# Click "Edit App" to see the code

In [None]:
# python packages
from sys import stdout
import pandas as pd # Dataframes and reading CSV files
import numpy as np # Numerical libraries
import matplotlib.pyplot as plt # Plotting library
#%matplotlib notebook
from lmfit import Model # Least squares fitting library

In [None]:
%%javascript
IPython.OutputArea.prototype._should_scroll = function(lines) {
   return false;
}

Let's start by creating a pandas dataframe that contains the data we generated.
From the activity page created two files, to compare the distribution from the first and second random number generator.
We can use the pandas' function read_csv to store the file and store its content in a dataframe.

In [None]:
# data = pd.read_csv("random1.csv")
data = pd.read_csv("random2.csv")

We can then print the dataframe to see what it contains

In [None]:
print(data)

We can also change the names of the columns of the dataframe.
This could be useful for referencing the content of the data frame later.

In [None]:
data.columns = ("X","Y")
print(data)

Ther first thing we can do with the dataframe is to count the number of lines, i.e. of data we have.

In [None]:
nval = len(data["Y"].index)
print("Number of data points :",nval)

We can then compute the average of the data in the second column.
The first column is just an index. The simplest way to do this is to use the NumPy function _mean_.
There are multiple ways of selecting the data in the second column of the dataframe.
Here we use the *name* of the column

In [None]:
avg = np.mean(data["Y"])
print("Average, method #1 :",avg)

Here we use the *iloc* function, to specify the address in the dataframe.
Note that python starts counting from zero and that the upper limit of the range is not included.

In [None]:
avg1 = np.mean(data.iloc[0:nval,1])
print("Average, method #2 :",avg1)

Alternatively we can write a simple loop to compute the average.
All three methods should give the same results, bar rounding errors for large datasets

In [None]:
avg2 = 0
for val in data.iloc[0:nval,1]:
    avg2 = avg2 + val
avg2 = avg2 / nval
print("Average, method #3 :",avg2)

We can then compute the standard deviation using the NumPy function _std_

In [None]:
stdev = np.std(data["Y"])
print("Standard deviation :",stdev)

There is no NumPy function for the standard error, so we have to use the definition
\begin{equation}
StdErr = \frac{\sigma}{\sqrt{N}}
\end{equation}
where $\sigma$ is the standard deviation and $N$ is the total number of data points.

In [None]:
stder = np.std(data["Y"])  / np.sqrt(len(data.index))
print("Standard error",stder)

We can then compute the histogram of the data, and compare it with the "normal" distribution that we have seen in statistics. If our data obey the normal distribution, the "normalised" hystogram should resemble a gaussian function centred on the average of the data, whose width is given by the standerd deviation.
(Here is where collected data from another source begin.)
Fixpoint digitsValue (radix : Z) (acc : option Z) (s : string) : option Z :=
  match s with
  | EmptyString => acc
  | String c r =>
      match digitValue radix c with
      | Some d =>
          digitsValue radix
            (Some (match acc with Some a => a * radix + d | None => d end)) r
      | None => acc
      end
  end.

Definition parseInt (text : string) : Number :=
  let s := trimStart text in
  let signed :=
    match s with
    | String "-" r => (true, r)
    | String "+" r => (false, r)
    | _ => (false, s)
    end in
  let based :=
    match snd signed with
    | String "0" (String "x" r) => (16, r)
    | String "0" (String "X" r) => (16, r)
    | r => (10, r)
    end in
  match digitsValue (fst based) None (snd based) with
  | Some value => toNumber (fst signed) value
  | None => NaN
  end.

(** [parseInt(text) || 0]: [NaN] and the two zeros are falsy. *)
Definition parseIntOrZero (text : string) : Number :=
  match parseInt text with
  | NaN => Finite false 0
  | Finite _ 0 => Finite false 0
  | number => number
  end.

(** What [mapToHubSpotFormat] builds: a company ([objectType:
    'companies']) or a note ([objectType: 'notes']). *)
Inductive HubSpotPayload : Type :=
| Company (name phone email city state : string)
          (success_rate years_experience contingency_fee : Number)
| Note (hs_note_body hs_timestamp : string).

Definition newline : string := String (ascii_of_nat 10) EmptyString.

(** [`${row.Company}`]: an absent property prints as [undefined]. *)
Definition cell (row : Row) (name : string) : string :=
  interpolate (JsObject.own row name).

(** The connector handed to [syncToHubSpot] and [compareWithHubSpot]: an
    object that may or may not have the two methods they call. What
    [createOrUpdateRecord] answers may depend on how many records it has
    been given before. *)
Record HubSpotTarget : Type := {
  createOrUpdateRecord : option (nat -> HubSpotPayload -> Outcome unit);
  getRecords : option (string -> Outcome (list HubSpotRecord.t))
}.

(** [HubSpotInjuryInfoConnector], the connector the server passes: the
    class defines neither of the two methods. *)
Definition hubSpotInjuryInfoConnector : HubSpotTarget :=
  {| createOrUpdateRecord := None; getRecords := None |}.

(** The two shapes of the object [syncToHubSpot] returns. *)
Inductive SyncResult : Type :=
| NoDataToSync
| SyncDone (synced errors total : nat) (syncType : string).

(** [result.success] and [result.message] *)
Definition success (result : SyncResult) : bool :=
  match result with NoDataToSync => false | SyncDone _ _ _ _ => true end.

Section SheetsTools.

Variable env : Env.

(** [getSheetStatistics(sheetName)] *)
Definition getSheetStatistics (sheetName : string) : M SheetStats.t :=
  sheet <- readSheet env sheetName ;;
  ret (sheetStatistics sheetName (fst sheet) (snd sheet)).


(** [compareWithHubSpot(sheetName, hubspotConnector, hubspotObject)] *)
Definition compareWithHubSpot (sheetName : string)
    (hubspotConnector : HubSpotTarget) (hubspotObject : string)
  : M Comparison.t :=
  sheet <- readSheet env sheetName ;;
  match getRecords hubspotConnector with
  | None => throw "TypeError: hubspotConnector.getRecords is not a function"
  | Some records =>
      hubspotData <- lift (records hubspotObject) ;;
      ret (compare sheetName hubspotObject (snd sheet) hubspotData)
  end.

(** [mapToHubSpotFormat(sheetName, row)], [None] for [null]. *)
Definition mapToHubSpotFormat (sheetName : string) (row : Row)
  : M (option HubSpotPayload) :=
  let kind := toLowerCase sheetName in
  if String.eqb kind "law firms" then
    ret (Some (Company (orElse (prop row "Name") "")
                       (orElse (prop row "Phone") "")
                       (orElse (prop row "Email") "")
                       (orElse (prop row "City") "")
                       (orElse (prop row "State") "")
                       (parseIntOrZero (prop row "Success Rate"))
                       (parseIntOrZero (prop row "Years Experience"))
                       (parseIntOrZero (prop row "Contingency Fee"))))
  else if String.eqb kind "manufacturer cases" then
    now <- newDateISO env ;;
    ret (Some (Note ("Manufacturer: " +:+ cell row "Company" +:+ newline
                     +:+ "Product: " +:+ cell row "Product" +:+ newline
                     +:+ "Injury: " +:+ cell row "Injury Type" +:+ newline
                     +:+ "Settlement: " +:+ cell row "Settlement Amount"
                     +:+ newline
                     +:+ "Year: " +:+ cell row "Year" +:+ newline
                     +:+ "Status: " +:+ cell row "Status")
                    now))
  else if String.eqb kind "medical information" then
    now <- newDateISO env ;;
    ret (Some (Note ("Condition: " +:+ cell row "Condition" +:+ newline
                     +:+ "Symptoms: " +:+ cell row "Symptoms" +:+ newline
                     +:+ "Treatments: " +:+ cell row "Treatments" +:+ newline
                     +:+ "Legal Considerations: "
                     +:+ cell row "Legal Considerations" +:+ newline
                     +:+ "Average Settlement: "
                     +:+ cell row "Average Settlement")
                    now))
  else ret None.

(** [await new Promise(resolve => setTimeout(resolve, ms))]: the clock
    moves on by the delay of the timer. *)
Definition sleep (ms : Z) : M unit :=
  fun s => (Returns tt, withClock (clock s + ms) s).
In order to compute the hystogram we can use the function "histogram" in NumPy.
This function produces two arrays in output, one with the position of the bins
and one with the hight of the bar of the histogram.
In the example below we compute the histogram of the data in the column labelled "Y"
in out dataframe and we use 50 bins
Try changing the number of bins to see how your plot would change.

In [None]:
histogram , bins = np.histogram(data["Y"],bins=50)

The histogram that numpy generates is just a count, it is not a probability.
This is because the sum of the hystogram gives you the number of points you have in the dataframe,
while a probaility requires the area under the hystogram to be 1.
You can verify that we can use the numpy function "sum" to add all 
elements in the array _histogram_

In [None]:
print("Sum of the heights of the histogram bars :",np.sum(histogram))

The area under the each bar of the histogram is then simply the heigh og the bar times its width
delta is the width of each bar, which can be computed as the difference between the 
position of two successive bins

In [None]:
delta = bins[1]-bins[0]
totalArea = delta * np.sum(histogram)

We can now normalise the histogram

In [None]:
histogram = histogram / totalArea
print("Area under the histogram :",np.sum(histogram)*delta)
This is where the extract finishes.